*Task:*
Your answer needs to include each line of the records in which the string "constructor" can be found.

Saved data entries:

---------------

(** ** Cutting a text at separators *)

Lemma split_on_nonempty (sep : ascii) (s : list ascii) : split_on sep s <> [].
Proof.
  induction s as [|c s IH]; simpl; [ discriminate | ].
  destruct (Ascii.eqb c sep); [ discriminate | ].
  destruct (split_on sep s); [ contradiction | discriminate ].
Qed.

Lemma split_on_app (sep : ascii) (l rest : list ascii) :
  ~ In sep l -> split_on sep (l ++ sep :: rest) = l :: split_on sep rest.
Proof.
  induction l as [|c l IH]; intros Hin.
  - simpl. now rewrite Ascii.eqb_refl.
  - cbn [app split_on].
    destruct (Ascii.eqb_spec c sep) as [-> | Hc]; [ exfalso; apply Hin; now left | ].
    rewrite IH by (intros H; apply Hin; now right). reflexivity.
Qed.

Lemma split_on_none (sep : ascii) (l : list ascii) :
  ~ In sep l -> split_on sep l = [l].
Proof.
  induction l as [|c l IH]; intros Hin; [ reflexivity | ].
  cbn [split_on].
  destruct (Ascii.eqb_spec c sep) as [-> | Hc]; [ exfalso; apply Hin; now left | ].
  rewrite IH by (intros H; apply Hin; now right). reflexivity.
Qed.

(** A text made of lines, each ended by a newline, is cut back into these
    lines, followed by the empty piece after the last newline. *)
Lemma split_lines (ls : list (list ascii)) :
  Forall (fun l => ~ In (ascii_of_nat 10) l) ls ->
  split_on (ascii_of_nat 10) (List.concat (map (fun l => l ++ [ascii_of_nat 10]) ls))
  = ls ++ [[]].
Proof.
  induction 1 as [|l ls Hl Hls IH]; [ reflexivity | ].
  cbn [map List.concat]. rewrite <- app_assoc. cbn [app].
  rewrite split_on_app by exact Hl. now rewrite IH.
Qed.

Lemma strip_prefix_app (p s : list ascii) : strip_prefix p (p ++ s) = Some s.
Proof.
  induction p as [|c p IH]; [ reflexivity | ].
  cbn [app strip_prefix]. now rewrite Ascii.eqb_refl.
Qed.

(** ** Reading a line of three numbers *)

Lemma read_vec3_written (a b c : Q) :
  exists v : Vec3,
    read_vec3 (format_g_chars 6 a ++ " "%char :: format_g_chars 6 b
               ++ " "%char :: format_g_chars 6 c) = Some v /\
    Veq v (round_vec3 6 (a, b, c)).
Proof.
  assert (Hsp : forall x, ~ In " "%char (format_g_chars 6 x)).
  { intros x. apply (number_char_not _ _ (format_g_chars_number 6 x)).
    exact space_not_number. }
  destruct (read_format_g 6 a ltac:(lia)) as (va & Ha & Ea).
  destruct (read_format_g 6 b ltac:(lia)) as (vb & Hb & Eb).
  destruct (read_format_g 6 c ltac:(lia)) as (vc & Hc & Ec).
  exists (va, vb, vc). split.
  - unfold read_vec3. rewrite split_on_app by apply Hsp.
    rewrite split_on_app by apply Hsp. rewrite split_on_none by apply Hsp.
    now rewrite Ha, Hb, Hc.
  - unfold Veq, round_vec3, c0, c1, c2. simpl. tauto.
Qed.

(** ** Lines of the written text *)

Lemma vec3_line_chars (prefix : string) (v : Vec3) :
  list_ascii_of_string
    (prefix ++ g6 (c0 v) ++ " " ++ g6 (c1 v) ++ " " ++ g6 (c2 v) ++ nl)
  = add_newline (list_ascii_of_string prefix ++ vec3_chars v).
Proof.
  unfold add_newline, vec3_chars.
  rewrite !chars_app, !g6_chars. cbn [list_ascii_of_string nl].
  repeat (rewrite <- app_assoc; cbn [app]). reflexivity.
Qed.

Lemma facet_lines_chars (t : Triangle) :
  map list_ascii_of_string (facet_lines t) = map add_newline (facet_bodies t).
Proof.
  unfold facet_lines, facet_bodies, vertex_line. cbn [map].
  rewrite !vec3_line_chars. reflexivity.
Qed.

Lemma stl_lines_chars (name : string) (ts : list Triangle) :
  map list_ascii_of_string (stl_lines name ts)
  = map add_newline
      ((list_ascii_of_string "solid " ++ list_ascii_of_string name)
       :: flat_map facet_bodies ts
       ++ [list_ascii_of_string "endsolid " ++ list_ascii_of_string name]).
Proof.
  unfold stl_lines. cbn [map]. rewrite !map_app. cbn [map].
  f_equal.
  - unfold add_newline. rewrite !chars_app. cbn [list_ascii_of_string nl].
    now rewrite <- app_assoc.
  - f_equal.
    + induction ts as [|t ts IH]; [ reflexivity | ].
      cbn [flat_map]. rewrite !map_app, IH, facet_lines_chars. reflexivity.
    + unfold add_newline. rewrite !chars_app. cbn [list_ascii_of_string nl].
      now rewrite <- app_assoc.
Qed.

Lemma vec3_chars_no_newline (prefix : string) (v : Vec3) :
  ~ In (ascii_of_nat 10) (list_ascii_of_string prefix) ->
  ~ In (ascii_of_nat 10) (list_ascii_of_string prefix ++ vec3_chars v).
Proof.
  intros Hp Hin. unfold vec3_chars in Hin.
  assert (Hn : forall x, ~ In (ascii_of_nat 10) (format_g_chars 6 x)).
  { intros x. apply (number_char_not _ _ (format_g_chars_number 6 x)).
    exact newline_not_number. }
  repeat (apply in_app_or in Hin; destruct Hin as [Hin | Hin];
          [ first [ exact (Hp Hin) | exact (Hn _ Hin) ] | ];
          try (destruct Hin as [Hin | Hin]; [ discriminate Hin | ])).
  exact (Hn _ Hin).
Qed.

Lemma facet_bodies_no_newline (ts : list Triangle) :
  Forall (fun l => ~ In (ascii_of_nat 10) l) (flat_map facet_bodies ts).
Proof.
  assert (Hconst : forall s : string,
             forallb (fun c => negb (Ascii.eqb c (ascii_of_nat 10)))
               (list_ascii_of_string s) = true ->
             ~ In (ascii_of_nat 10) (list_ascii_of_string s)).
  { intros s H Hin. rewrite forallb_forall in H. specialize (H _ Hin).
    now rewrite Ascii.eqb_refl in H. }
  induction ts as [|t ts IH]; [ constructor | ].
  cbn [flat_map]. apply Forall_app. split; [ | exact IH ].
  unfold facet_bodies.
  repeat (constructor;
          [ first [ apply vec3_chars_no_newline; apply Hconst; reflexivity
                  | apply Hconst; reflexivity ] | ]).
  constructor.
Qed.

(** ** Reading the facets back *)

Lemma read_prefixed_vec3_written (prefix : string) (v : Vec3) :
  exists v' : Vec3,
    read_prefixed_vec3 prefix (list_ascii_of_string prefix ++ vec3_chars v) = Some v' /\
    Veq v' (round_vec3 6 v).
Proof.
  destruct v as [[a b] c].
  destruct (read_vec3_written a b c) as (v' & Hr & Hv).
  exists v'. split; [ | exact Hv ].
  unfold read_prefixed_vec3. rewrite strip_prefix_app. exact Hr.
Qed.

Lemma read_facets_written (ts : list Triangle) (footer : list ascii) :
  exists ts' : list Triangle,
    read_facets (flat_map facet_bodies ts ++ [footer; []]) = Some (ts', [footer; []]) /\
    Meq ts' (map (round_triangle 6) ts).
Proof.
  induction ts as [|t ts (ts' & IHr & IHm)].
  - exists []. split; [ reflexivity | constructor ].
  - destruct (read_prefixed_vec3_written "  facet normal " (normal_of t))
      as (n' & Hn & En).
    destruct (read_prefixed_vec3_written "      vertex " (v1_of t)) as (a' & Ha & Ea).
    destruct (read_prefixed_vec3_written "      vertex " (v2_of t)) as (b' & Hb & Eb).
    destruct (read_prefixed_vec3_written "      vertex " (v3_of t)) as (c' & Hc & Ec).
    exists ((n', a', b', c') :: ts'). split.
    + cbn [flat_map facet_bodies app read_facets].
      rewrite strip_prefix_app, Hn, Ha, Hb, Hc, IHr. reflexivity.
    + constructor; [ | exact IHm ].
      unfold Teq, round_triangle. simpl. tauto.
Qed.

(** Reading back the text of a solid gives its name and its triangles in
    order, each number rounded to 6 significant digits. *)
Lemma read_stl_written (name : string) (ts : list Triangle) :
  ~ In (ascii_of_nat 10) (list_ascii_of_string name) ->
  exists ts' : list Triangle,
    read_stl (stl_text name ts) = Some (name, ts') /\
    Meq ts' (map (round_triangle 6) ts).
Proof.
  intros Hname.
  destruct (read_facets_written ts
              (list_ascii_of_string "endsolid " ++ list_ascii_of_string name))
    as (ts' & Hr & Hm).
  exists ts'. split; [ | exact Hm ].
  unfold read_stl, stl_text. rewrite chars_concat, stl_lines_chars.
  rewrite split_lines.
  - cbn [app]. rewrite strip_prefix_app. rewrite <- app_assoc. cbn [app].
    rewrite Hr. rewrite string_of_list_ascii_of_string.
    unfold line_is. rewrite <- chars_app, string_of_list_ascii_of_string.
    now rewrite String.eqb_refl.
  - constructor; [ | apply Forall_app; split;
                     [ apply facet_bodies_no_newline | constructor; [ | constructor ] ] ].
    + intros Hin. apply in_app_or in Hin. destruct Hin as [Hin | Hin];
        [ simpl in Hin; intuition discriminate | exact (Hname Hin) ].
    + intros Hin. apply in_app_or in Hin. destruct Hin as [Hin | Hin];
        [ simpl in Hin; intuition discriminate | exact (Hname Hin) ].
Qed.

(** ** Rounding depends on the value only *)

Lemma decimal_exponent_comp (q q' : Q) :
  0 < q -> q == q' -> decimal_exponent q = decimal_exponent q'.
Proof.
  intros Hq E. assert (Hq' : 0 < q') by (now rewrite <- E).
  destruct (decimal_exponent_spec q' Hq') as [Hlo Hhi].
  apply decimal_exponent_unique; now rewrite E.
Qed.

Lemma sig_digits_comp (p : Z) (q q' : Q) :
  0 < q -> q == q' -> sig_digits p q = sig_digits p q'.
Proof.
  intros Hq E. unfold sig_digits.
  rewrite <- (decimal_exponent_comp q q' Hq E).
  assert (Er : round_half_even (q / 10 ^ (decimal_exponent q - (p - 1)))
               = round_half_even (q' / 10 ^ (decimal_exponent q - (p - 1))))
    by (apply round_half_even_comp; unfold Qdiv; apply Qmult_comp;
        [ exact E | reflexivity ]).
  now rewrite Er.
Qed.

Lemma round_sig_comp (p : Z) (x x' : Q) :
  x == x' -> round_sig p x == round_sig p x'.
Proof.
  intros E. unfold round_sig.
  assert (Ez : Qeq_bool x 0 = Qeq_bool x' 0) by (now rewrite E).
  rewrite <- Ez. destruct (Qeq_bool x 0) eqn:Hz; [ reflexivity | ].
  assert (Hx : ~ x == 0) by (now apply Qeq_bool_neq).
  assert (Ea : Qabs x == Qabs x') by (now rewrite E).
  rewrite <- (sig_digits_comp p (Qabs x) (Qabs x') (Qabs_pos_of_nonzero x Hx) Ea).
  assert (El : Qltb x 0 = Qltb x' 0) by (unfold Qltb; now rewrite E).
  rewrite <- El. reflexivity.
Qed.

Lemma round_sig_short (p : Z) (x : Q) :
  (1 <= p)%Z -> short_decimal p x -> round_sig p x == x.
Proof.
  intros Hp (k & j & Hk & E).
  rewrite (round_sig_comp p x _ E), E. now apply round_sig_exact.
Qed.

Lemma round_vec3_short (v : Vec3) : short_vec3 6 v -> Veq (round_vec3 6 v) v.
Proof.
  intros (H0 & H1 & H2). unfold Veq, round_vec3, c0, c1, c2; simpl.
  repeat split; apply round_sig_short; (lia || assumption).
Qed.

Lemma round_mesh_short (ts : list Triangle) :
  Forall (short_triangle 6) ts -> Meq (map (round_triangle 6) ts) ts.
Proof.
  induction 1 as [|t ts (Hn & H1 & H2 & H3) Hts IH]; [ constructor | ].
  cbn [map]. constructor; [ | exact IH ].
  unfold Teq, round_triangle; simpl.
  repeat split; apply round_vec3_short; assumption.
Qed.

---------------

*Task response:*
  induction ts as [|t ts IH]; [ constructor | ].
  repeat (constructor;
  constructor.
  - exists []. split; [ reflexivity | constructor ].
    + constructor; [ | exact IHm ].
  - constructor; [ | apply Forall_app; split;
                     [ apply facet_bodies_no_newline | constructor; [ | constructor ] ] ].
  induction 1 as [|t ts (Hn & H1 & H2 & H3) Hts IH]; [ constructor | ].
  cbn [map]. constructor; [ | exact IH ].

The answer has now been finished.